(* ===== verification/Mmap.v ===== *)
(** * The memory calls of a process

    [src/kern/syscall/sys_mm.c] ([sys_map], [sys_brk]) and
    [src/kern/syscall/sys_mmap.c] ([sys_mmap], [sys_unmap], [sys_mprotect]) on
    the page tables of [Vmm].  The state is the memory, the calling process's
    directory, its break, the next address [mmap] hands out, and the depth of
    its recursive lock [p_lock].  The mapping of files goes through the class
    [FileMapper]. *)

From S2P Require Import Prelude StringLib Pmm Vmm UserMem Fork.
From Stdlib Require Import ZArith Lia Bool.
From stdpp Require Import base tactics numbers list.
Open Scope Z_scope.

Record pvm : Type := MkPvm { vm : mm; p_pt : Z; p_brk : Z; p_mmap : Z; p_depth : Z }.
Definition on_vm {A : Type} (c : M mm A) : M pvm A := fun s =>
  match c s.(vm) with Ok (a, v) => Ok (a, MkPvm v s.(p_pt) s.(p_brk) s.(p_mmap) s.(p_depth)) | Err f => Err f end.
Definition with_depth (d : Z) (s : pvm) : pvm := MkPvm s.(vm) s.(p_pt) s.(p_brk) s.(p_mmap) d.
Definition lock_proc : M pvm unit := modify (fun s => with_depth (s.(p_depth) + 1) s).
Definition unlock_proc : M pvm unit := fun s => if s.(p_depth) <=? 0 then Err Panic else Ok (tt, with_depth (s.(p_depth) - 1) s).
Definition set_brk (a : Z) : M pvm unit := modify (fun s => MkPvm s.(vm) s.(p_pt) a s.(p_mmap) s.(p_depth)).
Definition set_mmap (a : Z) : M pvm unit := modify (fun s => MkPvm s.(vm) s.(p_pt) s.(p_brk) a s.(p_depth)).

(** The two roundings on 64-bit words. *)
Definition pgup (a : Z) : Z := wrap64 (PGROUNDUP a).
Definition pgdown (a : Z) : Z := wrap64 (PGROUNDDOWN a).

(** [for (va = ...; va < to; va += PAGE_SIZE)]. *)
Fixpoint each_page (fuel : nat) (to : Z) (body : Z -> M mm unit) (va : Z) : M mm unit :=
  if va <? to then
    match fuel with
    | O => fail NoFuel
    | S fuel' => body va ;;; each_page fuel' to body (wrap64 (va + PAGE_SIZE))
    end
  else ret tt.
Definition pages_between (from to : Z) : nat := Z.to_nat ((to - from + 4095) / 4096).
Definition panic_on (c : M mm Z) : M mm unit := let* r := c in massert (r =? 0).

(** ** [sys_mm.c] *)

Definition PASSIVE_THRESHOLD : Z := 33554432.
Definition map_page (pt perm va : Z) : M mm unit :=
  let* e := ptLookup pt va in
  if pteToPa e =? 0 then
    if va <? PASSIVE_THRESHOLD then
      let* pa := vmAlloc in
      panic_on (ptMap pt va pa perm)
    else
      massert (has perm PTE_U) ;;;
      panic_on (ptMap pt va 0 perm)
  else ret tt.
Definition sys_map (start len perm : Z) : M pvm Z :=
  let from := pgdown start in
  let to := pgup (wrap64 (start + len - 1)) in
  let* pt := gets p_pt in
  on_vm (each_page (pages_between from to) to (map_page pt perm) from) ;;;
  ret 0.

(** ** [sys_mmap.c] *)

Definition PROT_READ : Z := 1.
Definition PROT_WRITE : Z := 2.
Definition PROT_EXEC : Z := 4.
Definition MAP_SHARED : Z := 1.
Definition MAP_ANONYMOUS : Z := 32.
Definition MAP_FAILED : Z := 18446744073709551615.
Definition MMAP_START : Z := 25769803776.
Definition MMAP_END : Z := 34359738368.

Definition get_perm_by_prot (prot : Z) : Z :=
  let perm := PTE_U in
  let perm := if has prot PROT_EXEC then Z.lor perm PTE_X else perm in
  let perm := if has prot PROT_READ then Z.lor perm PTE_R else perm in
  if has prot PROT_WRITE then Z.lor perm PTE_W else perm.

(** [getIntersection]: the common part of two ranges, length 0 when there is none. *)
Definition getIntersection (start1 len1 start2 len2 : Z) : Z * Z :=
  let '(start1, len1, start2, len2) := if start2 <? start1 then (start2, len2, start1, len1) else (start1, len1, start2, len2) in
  if wrap64 (start1 + len1) <=? start2 then (0, 0)
  else (start2, Z.min (wrap64 (start1 + len1 - start2)) len2).

(** What the mapping of files offers: the file of a descriptor, or an error,
    and [file_map] of [kload.c]. *)
Class FileMapper := {
  getDirentByFd : Z -> M pvm (Z * Z);
  file_map : Z -> Z -> Z -> Z -> Z -> M pvm Z }.

Section Calls.
Context `{FileMapper}.

Definition sys_mmap (start len prot flags fd off : Z) : M pvm Z :=
  lock_proc ;;;
  let len := pgup len in
  if len =? 0 then unlock_proc ;;; ret MAP_FAILED
  else
    let start := pgup start in
    let* next := gets p_mmap in
    let new_addr := pgup (wrap64 (next + len)) in
    if (start =? 0) && (MMAP_END <? new_addr) then unlock_proc ;;; ret MAP_FAILED
    else
      (if start =? 0 then set_mmap new_addr else ret tt) ;;;
      let start := if start =? 0 then next else start in
      let perm := get_perm_by_prot prot in
      let perm := if has flags MAP_SHARED then Z.lor perm PTE_SHARED else perm in
      if has flags MAP_ANONYMOUS then
        let* r := sys_map start len perm in
        if r <? 0 then unlock_proc ;;; ret MAP_FAILED
        else unlock_proc ;;; ret start
      else
        unlock_proc ;;;
        let* found := getDirentByFd fd in
        let '(r, file) := found in
        if r <? 0 then ret MAP_FAILED
        else file_map file start len perm off.

Definition sys_unmap (start len : Z) : M pvm Z :=
  let from := pgup start in
  let to := pgdown (wrap64 (start + len - 1)) in
  lock_proc ;;;
  let* pt := gets p_pt in
  on_vm (each_page (pages_between from (to + 1)) (to + 1) (fun va => panic_on (ptUnmap pt va)) from) ;;;
  unlock_proc ;;;
  ret 0.

Definition sys_brk (addr : Z) : M pvm Z :=
  lock_proc ;;;
  let* cur_brk := gets p_brk in
  if addr =? 0 then unlock_proc ;;; ret (sext32 cur_brk)
  else
    set_brk addr ;;;
    let* r := (if addr <? cur_brk then sys_unmap (wrap64 (addr + 1)) cur_brk
               else sys_map cur_brk (wrap64 (addr - cur_brk)) (Z.lor (Z.lor PTE_R PTE_W) PTE_U)) in
    unlock_proc ;;;
    ret (if r <? 0 then r else sext32 addr).

Definition protect_page (pt perm va : Z) : M mm unit :=
  let* pte := ptLookup pt va in
  if negb (has pte PTE_V) && has pte PTE_U then
    massert (has perm PTE_U) ;;;
    panic_on (ptMap pt va 0 perm)
  else if has pte PTE_V then panic_on (ptMap pt va (pteToPa pte) perm)
  else ret tt.
Definition sys_mprotect (addr len prot : Z) : M pvm Z :=
  let from := pgdown addr in
  let to := pgup (wrap64 (addr + len - 1)) in
  let* pt := gets p_pt in
  on_vm (each_page (pages_between from to) to (protect_page pt (get_perm_by_prot prot)) from) ;;;
  ret 0.
End Calls.

(** ** Loops over the pages of a range *)

(** An invariant of the pages done and the memory carries a loop through. *)
Lemma each_page_run (J : Z -> mm -> Prop) (body : Z -> M mm unit) (to : Z) : to mod 4096 = 0 -> to < 18446744073709551616 ->
  (forall va s, va mod 4096 = 0 -> va < to -> J va s -> exists s', body va s = Ok (tt, s') /\ J (va + 4096) s') ->
  forall n va s, va mod 4096 = 0 -> 0 <= va <= to -> to - va = 4096 * Z.of_nat n -> J va s ->
  exists s', each_page n to body va s = Ok (tt, s') /\ J to s'.
Proof.
  intros Hto Hmax Hstep. induction n as [|n IH]; intros va s Hva Hr Hn HJ; cbn [each_page].
  - replace to with va in * by lia. rewrite Z.ltb_irrefl. now exists s.
  - rewrite (proj2 (Z.ltb_lt va to)) by lia. destruct (Hstep va s Hva ltac:(lia) HJ) as (s1 & E1 & J1). unfold bind. rewrite E1.
    unfold PAGE_SIZE. rewrite wrap64_small by lia. apply IH; auto; [zlia|lia|lia].
Qed.
Lemma pages_between_eq from to : from mod 4096 = 0 -> to mod 4096 = 0 -> from <= to -> to - from = 4096 * Z.of_nat (pages_between from to).
Proof. intros. unfold pages_between. rewrite Z2Nat.id by (apply Z.div_pos; lia). zlia. Qed.
Lemma pgup_eq a : 0 <= a < 18446744073709547520 -> pgup a = (a + 4095) / 4096 * 4096.
Proof. intros. unfold pgup. rewrite PGROUNDUP_eq by lia. apply wrap64_small. zlia. Qed.
Lemma pgdown_eq a : 0 <= a < 18446744073709551616 -> pgdown a = a / 4096 * 4096.
Proof. intros. unfold pgdown. rewrite PGROUNDDOWN_eq by lia. apply wrap64_small. zlia. Qed.
(** A page of the loop is before, at or after an address of its own. *)
Lemma page_cases va va' : va mod 4096 = 0 -> 0 <= va < USER_TOP -> 0 <= va' < USER_TOP ->
  same_page va va' = (va <=? va') && (va' <? va + 4096).
Proof. intros Ha Hv Hv'. rewrite same_page_div by exact Hv || exact Hv'. mem_cases; (apply Z.eqb_eq || apply Z.eqb_neq); zlia. Qed.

■ ■ ■ ■ ■ ■ ■

## TASK DIRECTIONS
What you give back must match the material exactly, beginning with its first line and ending with the line holding "From Stdlib Require Import ZArith Lia Bool.".

## ANSWER TO THIS PROBLEM
(* ===== verification/Mmap.v ===== *)
(** * The memory calls of a process

    [src/kern/syscall/sys_mm.c] ([sys_map], [sys_brk]) and
    [src/kern/syscall/sys_mmap.c] ([sys_mmap], [sys_unmap], [sys_mprotect]) on
    the page tables of [Vmm].  The state is the memory, the calling process's
    directory, its break, the next address [mmap] hands out, and the depth of
    its recursive lock [p_lock].  The mapping of files goes through the class
    [FileMapper]. *)

From S2P Require Import Prelude StringLib Pmm Vmm UserMem Fork.
From Stdlib Require Import ZArith Lia Bool.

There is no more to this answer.